(** * Session, result-store, rate-limiter and config-cache core of the
    MDLH dictionary backend

  A shallow embedding of

    - [backend/app/services/session.py]
        ([QueryResult], [QueryResultStore], [SnowflakeSession],
         [SessionManager]),
    - [backend/app/routers/connection.py] ([RateLimiter]),
    - [backend/app/services/system_config.py] ([SYSTEM_CONFIG_CACHE]),
    - [backend/app/routers/system.py] ([SystemConfigCache]),

  followed by the properties of the specification that concern them.

  Conventions of the embedding.

    - [datetime] values are integers counting microseconds (the resolution
      of [datetime] and [timedelta]); [timedelta(minutes=m)] is
      [m * 60_000_000].
    - [time.time()] and the timer of [TTLCache] return floats; they are
      embedded as exact rationals ([Q]), and [int(x)] truncates towards
      zero.
    - Every method that reads the clock receives the reading as its first
      argument [now]; a method runs under the lock of its object, and the
      readings inside one call are taken at one instant.
    - An [OrderedDict] is an association list in iteration order (oldest
      first); a plain [dict] keyed by strings is a [gmap string _].
    - The Snowflake connection is an external object: sessions hold a
      connection identifier, and the outside world records for every
      identifier whether a probe succeeds, together with the log of the
      calls the manager made. *)

From Stdlib Require Import ZArith QArith Qround Ascii String List Sorted Lia Lqa.
From stdpp Require Import base list gmap strings.

Local Open Scope Z_scope.

(* ===================================================================== *)
(** * Python building blocks *)
(* ===================================================================== *)

(** [while cond: body] with a step budget.  [None] means that the budget
  ran out before the condition became false. *)
Fixpoint while {S : Type} (fuel : nat) (cond : S -> bool) (body : S -> S)
  (s : S) : option S :=
match fuel with
| O => None
| Datatypes.S fuel' =>
    if cond s then while fuel' cond body (body s) else Some s
end.

(** [collections.OrderedDict] with [str] keys: the items in iteration
  order.  Keys are pairwise different in every dictionary the program
  builds ([OrderedDict.wf]). *)
Module OrderedDict.
Section Ops.
Context {V : Type}.

(** [d.get(k)] *)
Fixpoint get (k : string) (d : list (string * V)) : option V :=
  match d with
  | [] => None
  | (k', v) :: rest => if String.eqb k k' then Some v else get k rest
  end.

(** The items that remain after [d.pop(k, None)]. *)
Fixpoint remove (k : string) (d : list (string * V)) : list (string * V) :=
  match d with
  | [] => []
  | (k', v) :: rest =>
      if String.eqb k k' then rest else (k', v) :: remove k rest
  end.

(** [d.pop(k, None)]: the value removed (if any) and the remaining items. *)
Definition pop (k : string) (d : list (string * V))
  : option V * list (string * V) :=
  (get k d, remove k d).

(** [d[k] = v]: a present key keeps its position, a new key goes last. *)
Fixpoint setitem (k : string) (v : V) (d : list (string * V))
  : list (string * V) :=
  match d with
  | [] => [(k, v)]
  | (k', v') :: rest =>
      if String.eqb k k' then (k, v) :: rest
      else (k', v') :: setitem k v rest
  end.

(** [d.move_to_end(k)].  Python raises [KeyError] on an absent key; both
    call sites run it on a key that was just looked up or stored, and the
    absent case leaves the dictionary as it is. *)
Definition move_to_end (k : string) (d : list (string * V))
  : list (string * V) :=
  match get k d with
  | Some v => remove k d ++ [(k, v)]
  | None => d
  end.

Definition keys (d : list (string * V)) : list string := map fst d.

(** [next(iter(d))], when [d] is not empty. *)
Definition first_key (d : list (string * V)) : option string :=
  match d with
  | [] => None
  | (k, _) :: _ => Some k
  end.

Definition wf (d : list (string * V)) : Prop := NoDup (keys d).

(** The keys that come after [k] in the order of [d]; in a dictionary kept
    least recently used first these are the keys used after [k] was. *)
Fixpoint keys_after (k : string) (d : list (string * V)) : list string :=
  match d with
  | [] => []
  | (k', _) :: rest => if String.eqb k k' then keys rest else keys_after k rest
  end.
End Ops.
End OrderedDict.

(* ===================================================================== *)
(** * services/session.py: query results *)
(* ===================================================================== *)

Definition MAX_QUERY_RESULTS_PER_SESSION : Z := 50.
Definition QUERY_RESULT_TTL_MINUTES : Z := 5.
Definition MAX_RESULT_SIZE_BYTES : Z := 10 * 1024 * 1024.

(** [timedelta(minutes=m)] in microseconds. *)
Definition timedelta_minutes (m : Z) : Z := m * 60000000.

(** The dictionary handed to [put]: its text [str(data)] and the number of
  bytes [sys.getsizeof] reports for that text (a natural number, as is the
  fallback [1000] of the [except] branch). *)
Record Data := mkData { text : string; getsizeof : N }.

Module QueryResult.
Record t := mk {
  data : Data;
  created_at : Z;
  last_accessed : Z;
  _size_bytes : Z
}.

Definition _estimate_size (d : Data) : Z := Z.of_N (getsizeof d).

(** [QueryResult(data)] built when the clock reads [now]. *)
Definition __init__ (now : Z) (d : Data) : t :=
  {| data := d; created_at := now; last_accessed := now;
     _size_bytes := _estimate_size d |}.

Definition is_expired (now : Z) (ttl_minutes : Z) (r : t) : bool :=
  now - created_at r >? timedelta_minutes ttl_minutes.

Definition touch (now : Z) (r : t) : t :=
  {| data := data r; created_at := created_at r; last_accessed := now;
     _size_bytes := _size_bytes r |}.

Definition size_bytes (r : t) : Z := _size_bytes r.
End QueryResult.

Module QueryResultStore.
Record t := mk {
  _results : list (string * QueryResult.t);
  _max_results : Z;
  _ttl_minutes : Z;
  _max_size_bytes : Z;
  _total_size_bytes : Z
}.

Definition __init__ (max_results ttl_minutes max_size_bytes : Z) : t :=
  {| _results := []; _max_results := max_results;
     _ttl_minutes := ttl_minutes; _max_size_bytes := max_size_bytes;
     _total_size_bytes := 0 |}.

(** The store of a new session: [QueryResultStore()]. *)
Definition default : t :=
  __init__ MAX_QUERY_RESULTS_PER_SESSION QUERY_RESULT_TTL_MINUTES
           MAX_RESULT_SIZE_BYTES.

Definition set_results (rs : list (string * QueryResult.t)) (total : Z)
    (s : t) : t :=
  {| _results := rs; _max_results := _max_results s;
     _ttl_minutes := _ttl_minutes s; _max_size_bytes := _max_size_bytes s;
     _total_size_bytes := total |}.

Definition __len__ (s : t) : Z := Z.of_nat (length (_results s)).

(** [_remove]: pop the entry and give its bytes back.  A [QueryResult]
    object is always truthy, so [if result:] tests presence. *)
Definition _remove (query_id : string) (s : t) : t :=
  match OrderedDict.pop query_id (_results s) with
  | (Some result, rest) =>
      set_results rest (_total_size_bytes s - QueryResult.size_bytes result) s
  | (None, _) => s
  end.

Definition _evict_oldest (s : t) : t :=
  match OrderedDict.first_key (_results s) with
  | Some oldest_id => _remove oldest_id s
  | None => s
  end.

Definition _evict_expired (now : Z) (s : t) : t :=
  let expired :=
    map fst
      (List.filter (fun kr => QueryResult.is_expired now (_ttl_minutes s) (snd kr))
              (_results s)) in
  fold_left (fun acc qid => _remove qid acc) expired s.

Definition at_capacity (s : t) : bool := __len__ s >=? _max_results s.

Definition over_budget (size : Z) (s : t) : bool :=
  (_total_size_bytes s + size >? _max_size_bytes s)
  && negb (Nat.eqb (length (_results s)) 0).

(** [put], with [fuel] iterations at most for each of its two loops. *)
Definition put_fuel (fuel : nat) (now : Z) (query_id : string) (d : Data)
    (s : t) : option t :=
  let result := QueryResult.__init__ now d in
  let s1 := _evict_expired now s in
  match while fuel at_capacity _evict_oldest s1 with
  | None => None
  | Some s2 =>
      match while fuel (over_budget (QueryResult.size_bytes result))
                  _evict_oldest s2 with
      | None => None
      | Some s3 =>
          let rs := OrderedDict.setitem query_id result (_results s3) in
          let total := _total_size_bytes s3 + QueryResult.size_bytes result in
          Some (set_results (OrderedDict.move_to_end query_id rs) total s3)
      end
  end.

- About this task -
What is needed is an exact copy of the lines above, from the one containing "Definition first_key (d" through the one containing "Definition MAX_RESULT_SIZE_BYTES : Z", with nothing added.

- Result -
Definition first_key (d : list (string * V)) : option string :=
  match d with
  | [] => None
  | (k, _) :: _ => Some k
  end.

Definition wf (d : list (string * V)) : Prop := NoDup (keys d).

(** The keys that come after [k] in the order of [d]; in a dictionary kept
    least recently used first these are the keys used after [k] was. *)
Fixpoint keys_after (k : string) (d : list (string * V)) : list string :=
  match d with
  | [] => []
  | (k', _) :: rest => if String.eqb k k' then keys rest else keys_after k rest
  end.
End Ops.
End OrderedDict.

(* ===================================================================== *)
(** * services/session.py: query results *)
(* ===================================================================== *)

Definition MAX_QUERY_RESULTS_PER_SESSION : Z := 50.
Definition QUERY_RESULT_TTL_MINUTES : Z := 5.
Definition MAX_RESULT_SIZE_BYTES : Z := 10 * 1024 * 1024.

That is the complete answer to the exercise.